━━━ Extracted information ━━━

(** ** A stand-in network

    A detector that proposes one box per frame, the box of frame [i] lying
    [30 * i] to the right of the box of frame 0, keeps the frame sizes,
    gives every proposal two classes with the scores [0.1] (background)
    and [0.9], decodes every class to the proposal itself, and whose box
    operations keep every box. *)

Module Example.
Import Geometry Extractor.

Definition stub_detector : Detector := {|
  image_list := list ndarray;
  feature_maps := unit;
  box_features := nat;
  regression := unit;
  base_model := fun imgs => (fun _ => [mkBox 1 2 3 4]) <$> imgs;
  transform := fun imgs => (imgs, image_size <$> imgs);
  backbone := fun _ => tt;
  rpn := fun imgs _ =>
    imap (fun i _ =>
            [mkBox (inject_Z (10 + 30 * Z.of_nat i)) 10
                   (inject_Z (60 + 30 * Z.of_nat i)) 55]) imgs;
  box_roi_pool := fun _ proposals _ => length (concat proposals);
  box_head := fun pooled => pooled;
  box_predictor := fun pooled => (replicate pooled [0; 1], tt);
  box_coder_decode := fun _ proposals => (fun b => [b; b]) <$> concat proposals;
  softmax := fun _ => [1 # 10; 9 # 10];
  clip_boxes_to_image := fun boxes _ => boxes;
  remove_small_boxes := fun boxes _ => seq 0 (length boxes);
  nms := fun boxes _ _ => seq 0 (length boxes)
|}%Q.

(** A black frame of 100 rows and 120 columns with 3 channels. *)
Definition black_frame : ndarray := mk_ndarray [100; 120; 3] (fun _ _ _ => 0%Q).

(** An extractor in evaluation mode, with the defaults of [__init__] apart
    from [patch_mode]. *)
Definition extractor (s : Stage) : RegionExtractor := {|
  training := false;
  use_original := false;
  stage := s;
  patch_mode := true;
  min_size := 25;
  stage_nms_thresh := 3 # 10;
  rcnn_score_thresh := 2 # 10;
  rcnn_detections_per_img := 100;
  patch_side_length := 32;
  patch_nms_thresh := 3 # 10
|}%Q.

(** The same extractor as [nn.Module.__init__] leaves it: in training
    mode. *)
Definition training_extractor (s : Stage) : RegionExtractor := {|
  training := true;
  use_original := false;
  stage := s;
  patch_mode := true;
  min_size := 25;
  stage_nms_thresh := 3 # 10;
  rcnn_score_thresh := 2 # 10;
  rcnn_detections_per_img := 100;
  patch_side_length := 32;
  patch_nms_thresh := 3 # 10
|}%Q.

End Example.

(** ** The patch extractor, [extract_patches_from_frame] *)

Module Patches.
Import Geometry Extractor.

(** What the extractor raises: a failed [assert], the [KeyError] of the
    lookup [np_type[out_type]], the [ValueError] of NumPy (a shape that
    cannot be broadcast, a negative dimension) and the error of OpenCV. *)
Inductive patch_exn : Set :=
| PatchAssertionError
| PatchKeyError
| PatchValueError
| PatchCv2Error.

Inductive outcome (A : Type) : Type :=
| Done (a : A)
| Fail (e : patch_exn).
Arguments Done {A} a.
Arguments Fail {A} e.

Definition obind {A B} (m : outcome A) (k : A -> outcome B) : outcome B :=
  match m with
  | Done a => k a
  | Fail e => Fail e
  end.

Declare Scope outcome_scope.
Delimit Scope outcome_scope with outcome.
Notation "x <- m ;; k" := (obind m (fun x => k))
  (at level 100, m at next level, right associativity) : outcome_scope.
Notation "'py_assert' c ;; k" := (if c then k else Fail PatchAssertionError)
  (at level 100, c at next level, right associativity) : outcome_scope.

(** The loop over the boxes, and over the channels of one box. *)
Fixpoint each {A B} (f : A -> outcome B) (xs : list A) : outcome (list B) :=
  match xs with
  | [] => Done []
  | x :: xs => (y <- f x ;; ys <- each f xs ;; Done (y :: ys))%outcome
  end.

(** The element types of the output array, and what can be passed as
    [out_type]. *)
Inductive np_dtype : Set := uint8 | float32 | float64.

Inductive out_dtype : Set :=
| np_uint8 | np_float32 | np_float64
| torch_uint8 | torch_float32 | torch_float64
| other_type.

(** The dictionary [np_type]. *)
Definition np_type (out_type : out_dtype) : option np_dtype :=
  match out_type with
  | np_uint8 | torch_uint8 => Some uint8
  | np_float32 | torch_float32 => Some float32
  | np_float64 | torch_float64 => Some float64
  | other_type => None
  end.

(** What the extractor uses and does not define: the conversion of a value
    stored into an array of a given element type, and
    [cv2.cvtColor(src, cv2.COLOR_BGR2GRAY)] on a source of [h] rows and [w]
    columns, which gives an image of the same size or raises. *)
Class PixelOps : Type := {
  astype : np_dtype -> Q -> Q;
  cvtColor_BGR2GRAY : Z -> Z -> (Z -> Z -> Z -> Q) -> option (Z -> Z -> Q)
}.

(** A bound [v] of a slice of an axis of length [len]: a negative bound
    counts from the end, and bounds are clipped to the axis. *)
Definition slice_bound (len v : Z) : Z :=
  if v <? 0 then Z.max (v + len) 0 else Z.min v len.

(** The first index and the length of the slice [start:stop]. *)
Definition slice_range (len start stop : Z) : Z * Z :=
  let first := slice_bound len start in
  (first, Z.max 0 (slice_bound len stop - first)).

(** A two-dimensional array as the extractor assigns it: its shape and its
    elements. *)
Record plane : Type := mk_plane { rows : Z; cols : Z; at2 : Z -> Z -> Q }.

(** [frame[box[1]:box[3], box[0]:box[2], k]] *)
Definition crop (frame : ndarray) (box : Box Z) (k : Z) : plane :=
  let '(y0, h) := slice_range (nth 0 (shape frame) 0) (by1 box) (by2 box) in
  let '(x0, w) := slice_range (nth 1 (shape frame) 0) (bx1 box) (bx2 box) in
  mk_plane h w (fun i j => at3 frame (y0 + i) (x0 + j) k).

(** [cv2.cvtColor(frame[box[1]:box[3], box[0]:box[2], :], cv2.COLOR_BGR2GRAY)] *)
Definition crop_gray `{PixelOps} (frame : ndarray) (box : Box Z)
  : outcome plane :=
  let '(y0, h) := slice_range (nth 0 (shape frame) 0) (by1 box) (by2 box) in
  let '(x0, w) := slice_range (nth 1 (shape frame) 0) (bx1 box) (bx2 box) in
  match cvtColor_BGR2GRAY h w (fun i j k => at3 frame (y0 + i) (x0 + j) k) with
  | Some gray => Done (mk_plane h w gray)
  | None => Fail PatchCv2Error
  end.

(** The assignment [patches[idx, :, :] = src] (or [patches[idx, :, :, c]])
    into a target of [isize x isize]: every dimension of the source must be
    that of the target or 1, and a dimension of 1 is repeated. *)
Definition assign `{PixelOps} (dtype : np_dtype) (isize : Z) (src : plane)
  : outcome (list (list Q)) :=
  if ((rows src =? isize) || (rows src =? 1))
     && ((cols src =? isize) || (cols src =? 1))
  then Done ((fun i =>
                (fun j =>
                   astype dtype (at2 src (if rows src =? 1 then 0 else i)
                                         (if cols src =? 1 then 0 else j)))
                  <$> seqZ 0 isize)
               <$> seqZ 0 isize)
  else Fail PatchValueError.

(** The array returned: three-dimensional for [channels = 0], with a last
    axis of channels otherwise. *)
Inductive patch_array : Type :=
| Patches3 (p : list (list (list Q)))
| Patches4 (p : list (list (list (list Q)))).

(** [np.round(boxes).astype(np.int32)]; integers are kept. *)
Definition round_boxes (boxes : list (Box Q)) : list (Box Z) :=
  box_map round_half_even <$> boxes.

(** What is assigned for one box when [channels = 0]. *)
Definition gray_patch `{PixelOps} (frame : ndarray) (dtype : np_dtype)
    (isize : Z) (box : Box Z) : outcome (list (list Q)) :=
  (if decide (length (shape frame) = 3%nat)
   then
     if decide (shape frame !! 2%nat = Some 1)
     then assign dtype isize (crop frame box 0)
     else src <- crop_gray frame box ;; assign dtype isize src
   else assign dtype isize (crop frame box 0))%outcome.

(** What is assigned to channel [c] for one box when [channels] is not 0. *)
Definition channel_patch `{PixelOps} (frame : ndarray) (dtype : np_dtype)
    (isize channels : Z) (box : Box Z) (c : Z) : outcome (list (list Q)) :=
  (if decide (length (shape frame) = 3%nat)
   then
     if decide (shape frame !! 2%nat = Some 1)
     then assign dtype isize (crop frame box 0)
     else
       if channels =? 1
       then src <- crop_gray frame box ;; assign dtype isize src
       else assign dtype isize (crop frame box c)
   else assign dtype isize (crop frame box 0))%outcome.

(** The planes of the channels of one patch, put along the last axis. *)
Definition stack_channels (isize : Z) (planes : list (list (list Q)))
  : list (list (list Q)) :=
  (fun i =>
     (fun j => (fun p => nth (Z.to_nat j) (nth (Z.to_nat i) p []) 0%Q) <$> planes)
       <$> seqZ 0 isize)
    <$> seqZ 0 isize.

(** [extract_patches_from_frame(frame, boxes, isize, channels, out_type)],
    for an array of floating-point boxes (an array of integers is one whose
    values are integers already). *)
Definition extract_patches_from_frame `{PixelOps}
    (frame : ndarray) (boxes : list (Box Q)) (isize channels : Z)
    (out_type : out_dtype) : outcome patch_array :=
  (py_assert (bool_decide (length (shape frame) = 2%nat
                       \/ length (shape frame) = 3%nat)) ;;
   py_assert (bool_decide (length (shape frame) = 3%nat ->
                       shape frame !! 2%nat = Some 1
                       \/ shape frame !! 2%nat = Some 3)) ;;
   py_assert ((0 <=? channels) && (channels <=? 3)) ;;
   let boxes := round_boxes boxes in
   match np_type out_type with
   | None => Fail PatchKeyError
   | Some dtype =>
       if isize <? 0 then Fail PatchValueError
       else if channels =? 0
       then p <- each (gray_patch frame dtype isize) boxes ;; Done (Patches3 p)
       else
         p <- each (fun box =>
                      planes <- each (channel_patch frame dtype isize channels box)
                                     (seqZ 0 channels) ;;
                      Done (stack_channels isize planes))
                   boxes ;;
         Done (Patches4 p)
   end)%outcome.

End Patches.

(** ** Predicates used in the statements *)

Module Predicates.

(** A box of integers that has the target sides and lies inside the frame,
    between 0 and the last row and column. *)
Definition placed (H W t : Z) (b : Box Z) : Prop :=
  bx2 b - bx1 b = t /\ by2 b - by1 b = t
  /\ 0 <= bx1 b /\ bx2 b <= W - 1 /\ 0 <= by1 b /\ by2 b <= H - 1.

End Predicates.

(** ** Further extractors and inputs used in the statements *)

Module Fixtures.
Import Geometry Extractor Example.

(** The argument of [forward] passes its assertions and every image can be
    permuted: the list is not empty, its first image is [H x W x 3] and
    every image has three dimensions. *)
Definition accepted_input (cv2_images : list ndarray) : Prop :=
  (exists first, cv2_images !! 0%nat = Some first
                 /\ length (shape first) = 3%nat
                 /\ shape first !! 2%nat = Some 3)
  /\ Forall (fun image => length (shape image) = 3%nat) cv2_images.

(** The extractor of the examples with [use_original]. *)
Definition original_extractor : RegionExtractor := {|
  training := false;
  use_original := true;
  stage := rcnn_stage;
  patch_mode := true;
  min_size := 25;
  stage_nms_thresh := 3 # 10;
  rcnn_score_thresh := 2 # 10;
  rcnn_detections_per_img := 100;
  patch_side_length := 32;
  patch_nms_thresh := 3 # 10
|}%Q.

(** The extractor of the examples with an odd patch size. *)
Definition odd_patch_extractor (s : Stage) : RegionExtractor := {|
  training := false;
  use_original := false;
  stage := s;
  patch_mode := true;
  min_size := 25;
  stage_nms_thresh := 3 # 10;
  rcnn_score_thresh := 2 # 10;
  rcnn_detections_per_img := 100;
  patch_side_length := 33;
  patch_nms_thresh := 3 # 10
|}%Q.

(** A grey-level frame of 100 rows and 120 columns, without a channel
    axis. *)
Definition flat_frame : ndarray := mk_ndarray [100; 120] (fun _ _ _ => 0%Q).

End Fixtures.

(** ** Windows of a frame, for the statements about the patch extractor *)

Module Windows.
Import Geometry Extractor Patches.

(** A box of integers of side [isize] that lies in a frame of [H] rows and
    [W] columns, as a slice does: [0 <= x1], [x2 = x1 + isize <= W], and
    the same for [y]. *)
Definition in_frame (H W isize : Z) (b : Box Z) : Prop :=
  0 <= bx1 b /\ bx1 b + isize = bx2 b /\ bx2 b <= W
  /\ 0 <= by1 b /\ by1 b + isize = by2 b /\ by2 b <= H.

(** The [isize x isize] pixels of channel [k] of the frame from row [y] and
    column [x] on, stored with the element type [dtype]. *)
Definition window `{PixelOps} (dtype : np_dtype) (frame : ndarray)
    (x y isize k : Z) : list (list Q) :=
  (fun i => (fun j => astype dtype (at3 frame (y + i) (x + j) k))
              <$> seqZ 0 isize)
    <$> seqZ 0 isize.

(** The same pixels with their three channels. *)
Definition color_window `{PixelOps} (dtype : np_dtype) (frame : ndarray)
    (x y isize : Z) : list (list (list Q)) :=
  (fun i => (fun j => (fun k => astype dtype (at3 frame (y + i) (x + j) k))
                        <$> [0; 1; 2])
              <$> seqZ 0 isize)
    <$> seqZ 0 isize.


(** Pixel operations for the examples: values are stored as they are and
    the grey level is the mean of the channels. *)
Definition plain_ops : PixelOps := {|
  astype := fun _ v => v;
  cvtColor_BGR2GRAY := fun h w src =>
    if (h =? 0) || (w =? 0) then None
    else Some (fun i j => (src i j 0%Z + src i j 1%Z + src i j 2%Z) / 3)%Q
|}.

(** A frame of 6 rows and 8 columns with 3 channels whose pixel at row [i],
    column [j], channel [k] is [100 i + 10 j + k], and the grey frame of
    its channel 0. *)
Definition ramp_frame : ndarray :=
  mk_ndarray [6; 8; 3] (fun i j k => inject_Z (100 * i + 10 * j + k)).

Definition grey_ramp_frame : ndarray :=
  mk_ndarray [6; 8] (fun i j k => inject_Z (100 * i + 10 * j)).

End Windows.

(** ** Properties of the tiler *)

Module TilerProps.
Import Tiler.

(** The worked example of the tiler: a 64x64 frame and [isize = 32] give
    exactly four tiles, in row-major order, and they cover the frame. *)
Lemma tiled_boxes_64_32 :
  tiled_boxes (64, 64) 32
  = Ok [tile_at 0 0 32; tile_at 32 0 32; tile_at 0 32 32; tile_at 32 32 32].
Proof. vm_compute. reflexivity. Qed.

━━━

Which lines of the data include the string "Predicates"? Copy each of them.

**Exercise solution**
(** ** Predicates used in the statements *)
Module Predicates.
End Predicates.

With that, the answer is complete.